He half expected the man to shift under his gaze, pull back the signs of self carnage, make a scathing quip or some sort of poorly timed joke. None of those things happened. Lestat's eyes were unfocused, trained on a spot just above Louis' head.
Words bubbled up at his throat. Honey, what've you done to yourself? Burdening syllables, suggestions of a life before. A name he couldn't use, because it meant something more than he was sure he could give. More than Lestat might even want, anyway. Instead, he chose, "We should heal these," and nicked his thumb to bring it to the wound.
Lestat moved like a viper, grabbing his wrist and shoving it away from him. "No," he muttered pointedly, his eyes wild as they peered up from under his lashes. "They'll heal on their own in time."
Not with the way he was feeding, Louis thought dejectedly. It could take weeks.
Shifting on his knees, he knelt closer to the clawfoot tub, a gentle hand on Lestat's shoulder, tucking the clean strands behind his ear. "Please?" he asked gently. "I want to see you well again."
He scoffed, an indignant sound. "I am well."
"Les." Louis moved to massage the point behind his ear where he'd always melted in his embrace— maybe it was cheating, getting him to acquiesce like this— and a term of endearment escaped him without him noticing. "Please, honey?"
Despite being almost completely submerged under the water, Louis still felt him tense at the word, and he thought he might have lost Lestat then. "Lou," he mimicked, his tone callous.

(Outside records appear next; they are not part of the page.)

Lemma reserved_key_leb_refl r : reserved_key_leb r r = true.
Proof.
  unfold reserved_key_leb. destruct (parse_from_rfc3339 _); rewrite ?Z.eqb_refl, str_leb_refl;
    [apply orb_true_r|done].
Qed.

Lemma reserved_key_leb_total a b :
  reserved_key_leb a b = true ∨ reserved_key_leb b a = true.
Proof.
  unfold reserved_key_leb.
  destruct (parse_from_rfc3339 (res_reserved_at a)) as [x|],
    (parse_from_rfc3339 (res_reserved_at b)) as [y|]; auto using str_leb_total.
  destruct (Z.lt_trichotomy x y) as [Hlt|[-> |Hlt]].
  - left. by rewrite (proj2 (Z.ltb_lt x y)).
  - rewrite Z.eqb_refl. destruct (str_leb_total (res_reserved_at a) (res_reserved_at b)) as [-> | ->];
      [left|right]; apply orb_true_r.
  - right. by rewrite (proj2 (Z.ltb_lt y x)).
Qed.

Lemma reserved_key_leb_trans a b c :
  reserved_key_leb a b = true → reserved_key_leb b c = true → reserved_key_leb a c = true.
Proof.
  unfold reserved_key_leb.
  destruct (parse_from_rfc3339 (res_reserved_at a)) as [x|],
    (parse_from_rfc3339 (res_reserved_at b)) as [y|],
    (parse_from_rfc3339 (res_reserved_at c)) as [z|]; try done; [|apply str_leb_trans].
  rewrite !orb_true_iff, !andb_true_iff, !Z.ltb_lt, !Z.eqb_eq.
  intros [?|[-> Hab] ] [?|[-> Hbc] ]; [left; lia|left; lia|left; lia|right].
  split; [done|by eapply str_leb_trans].
Qed.

Lemma max_by_reserved_snoc rs r :
  max_by_reserved (rs ++ [r]) =
    match max_by_reserved rs with
    | None => Some r
    | Some b => if reserved_key_leb b r then Some r else Some b
    end.
Proof. unfold max_by_reserved. by rewrite foldl_snoc. Qed.

Lemma elem_of_snoc {A} (l : list A) x a : a ∈ l ++ [x] ↔ a ∈ l ∨ a = x.
Proof. by rewrite elem_of_app, list_elem_of_singleton. Qed.

Lemma max_by_reserved_spec rs :
  match max_by_reserved rs with
  | None => rs = []
  | Some r => r ∈ rs ∧ ∀ q, q ∈ rs → reserved_key_leb q r = true
  end.
Proof.
  induction rs as [|r rs IH] using rev_ind; [done|]. rewrite max_by_reserved_snoc.
  destruct (max_by_reserved rs) as [b|].
  - destruct IH as [Hb Hmax]. destruct (reserved_key_leb b r) eqn:Hbr.
    + split; [apply elem_of_snoc; by right|]. intros q [Hq| ->]%elem_of_snoc; [|apply reserved_key_leb_refl].
      eapply reserved_key_leb_trans; [by apply Hmax|done].
    + split; [apply elem_of_snoc; by left|]. intros q [Hq| ->]%elem_of_snoc; [by apply Hmax|].
      destruct (reserved_key_leb_total b r); congruence.
  - subst rs. split; [by left|]. intros q ->%list_elem_of_singleton. apply reserved_key_leb_refl.
Qed.

(** The first [Some] of a reversed sorted list is of its last such element. *)
Lemma head_omap_reverse {A B} (f : A → option B) (R : A → A → Prop) (l : list A) :
  match head (omap f (reverse l)) with
  | None => ∀ a, a ∈ l → f a = None
  | Some b => (∀ a, R a a) → StronglySorted R l →
      ∃ a, a ∈ l ∧ f a = Some b ∧ ∀ a', a' ∈ l → is_Some (f a') → R a' a
  end.
Proof.
  induction l as [|x l IH] using rev_ind; [by intros ? ?%elem_of_nil|].
  rewrite reverse_snoc. cbn [omap list_omap].
  destruct (f x) as [b|] eqn:Hx.
  - intros Hrefl Hs. exists x. split_and!; [apply elem_of_snoc; by right|done|]. intros a' [Ha'| ->]%elem_of_snoc _; [|done].
    apply StronglySorted_app in Hs as (Hcross & _ & _). apply Hcross; [done|by left].
  - destruct (head _) as [b|].
    + intros Hrefl (_ & Hs & _)%StronglySorted_app. destruct (IH Hrefl Hs) as (a & ? & ? & Hlast).
      exists a. split_and!; [apply elem_of_snoc; by left|done|]. intros a' [?| ->]%elem_of_snoc Hsome; [by apply Hlast|].
      rewrite Hx in Hsome. by destruct Hsome.
    + intros a [?| ->]%elem_of_snoc; [by apply IH|done].
Qed.
End journal.

#[export] Hint Resolve journal_reachable_wf : impulse.

(** * The properties *)

Section properties.
Context `{Host, ReservationJson}.
Implicit Types (j : ProducerReservationLedger) (r : ProducerReservation).

(** Every journal the operations produce loads again: its keys, schema
    version and digest are right, and each record is open with nothing
    recorded or closed with an outcome and the effect that goes with it. *)
Theorem journal_reloads j :
  journal_reachable j →
  journal_load j = Ok j ∧
  ∀ id r, journal_reservations j !! id = Some r → reservation_wf r.
Proof.
  intros Hj%journal_reachable_wf. split; [by apply journal_wf_loads|apply (jw_record j Hj)].
Qed.

(** C15: a task has at most one open reservation per producer, and a new one is
    granted exactly when every open one is of an earlier revision. *)
Theorem one_open_reservation_per_producer j task_id revision request_id producer uuid now :
  journal_reachable j →
  (∀ a b ra rb, journal_reservations j !! a = Some ra → journal_reservations j !! b = Some rb →
     contends ra rb → a = b) ∧
  (is_ok (reserve task_id revision request_id producer uuid now true j).1 = true ↔
   ∀ id r, journal_reservations j !! id = Some r → res_task_id r = task_id →
     res_producer r = producer → is_open r = true → res_revision r < revision).
Proof.
  intros Hj%journal_reachable_wf. split; [apply (jw_unique j Hj)|].
  assert (∀ stale rs, is_ok (reserve_scan task_id revision producer stale rs) = true ↔
    ∀ r, r ∈ rs → res_task_id r = task_id → res_producer r = producer → is_open r = true →
      res_revision r < revision) as Hscan.
  { intros stale rs. split.
    - intros (ids & Hs)%is_ok_true. by apply reserve_scan_spec in Hs as [_ ?].
    - revert stale. induction rs as [|r rs IH]; intros stale Hall; [done|]. cbn [reserve_scan].
      setoid_rewrite elem_of_cons in Hall.
      destruct (_ || _) eqn:Hskip; [by apply IH; auto|]. bool_inv.
      destruct (Z.ltb_spec (res_revision r) revision); [by apply IH; auto|].
      specialize (Hall r (or_introl eq_refl)). intuition lia. }
  transitivity (is_ok (reserve_scan task_id revision producer [] (journal_values j)) = true).
  - unfold reserve. by destruct (reserve_scan _ _ _ _ _).
  - rewrite Hscan. split.
    + intros Hall id r Hr. apply Hall, (elem_of_journal_values j r Hj).
      by rewrite (jw_key j Hj _ _ Hr).
    + intros Hall r Hr%(elem_of_journal_values j r Hj). eauto.
Qed.

(** A closed reservation is final: no later operation changes what it
    recorded, and closing it again is refused. *)
Theorem closed_reservation_is_final j j' id r :
  journal_reachable j → rtc journal_step j j' →
  journal_reservations j !! id = Some r → is_open r = false →
  journal_reservations j' !! id = Some r ∧
  ∀ o e now written, close_with id o e now written j'
                     = (Err (ReservationError (AlreadyReleased id)), j').
Proof.
  intros Hj%journal_reachable_wf Hs Hr Hc.
  assert (journal_reservations j' !! id = Some r) as Hr'.
  { revert Hj Hr. induction Hs as [|j u j' Hstep _ IH]; [done|]. intros Hj Hr.
    apply IH; eauto using journal_step_wf, journal_step_keeps_closed. }
  split; [done|]. intros o e now written. unfold close_with. by rewrite Hr', Hc.
Qed.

But there was a quiet grumble of acceptance, and he didn't fight Louis when his fledgling's blood met his lips.
Lestat's fangs breached the wound on Louis' wrist, that familiar pain a strange kind of relief. He took him in, cautiously at first, then all at once— strong, greedy pulls, like a man starved, because he was— and a gentle moan left Louis' lips at the lightheadedness of it all. He was adrift, floating a raft on a rippling sea of iridescent blue, and it was all Lestat, Lestat, Lestat. His maker never once stopped consuming his every thought, dancing behind his eyes. And still, all his recollections were nothingness, were child's play. How could he have remembered it so dully?
Because here Lestat was, a shell of who he'd been decades prior, and yet his presence filled up every corner of the room, like the lights had been dimmed for the past seventy years, and Louis had been merely existing in the dark.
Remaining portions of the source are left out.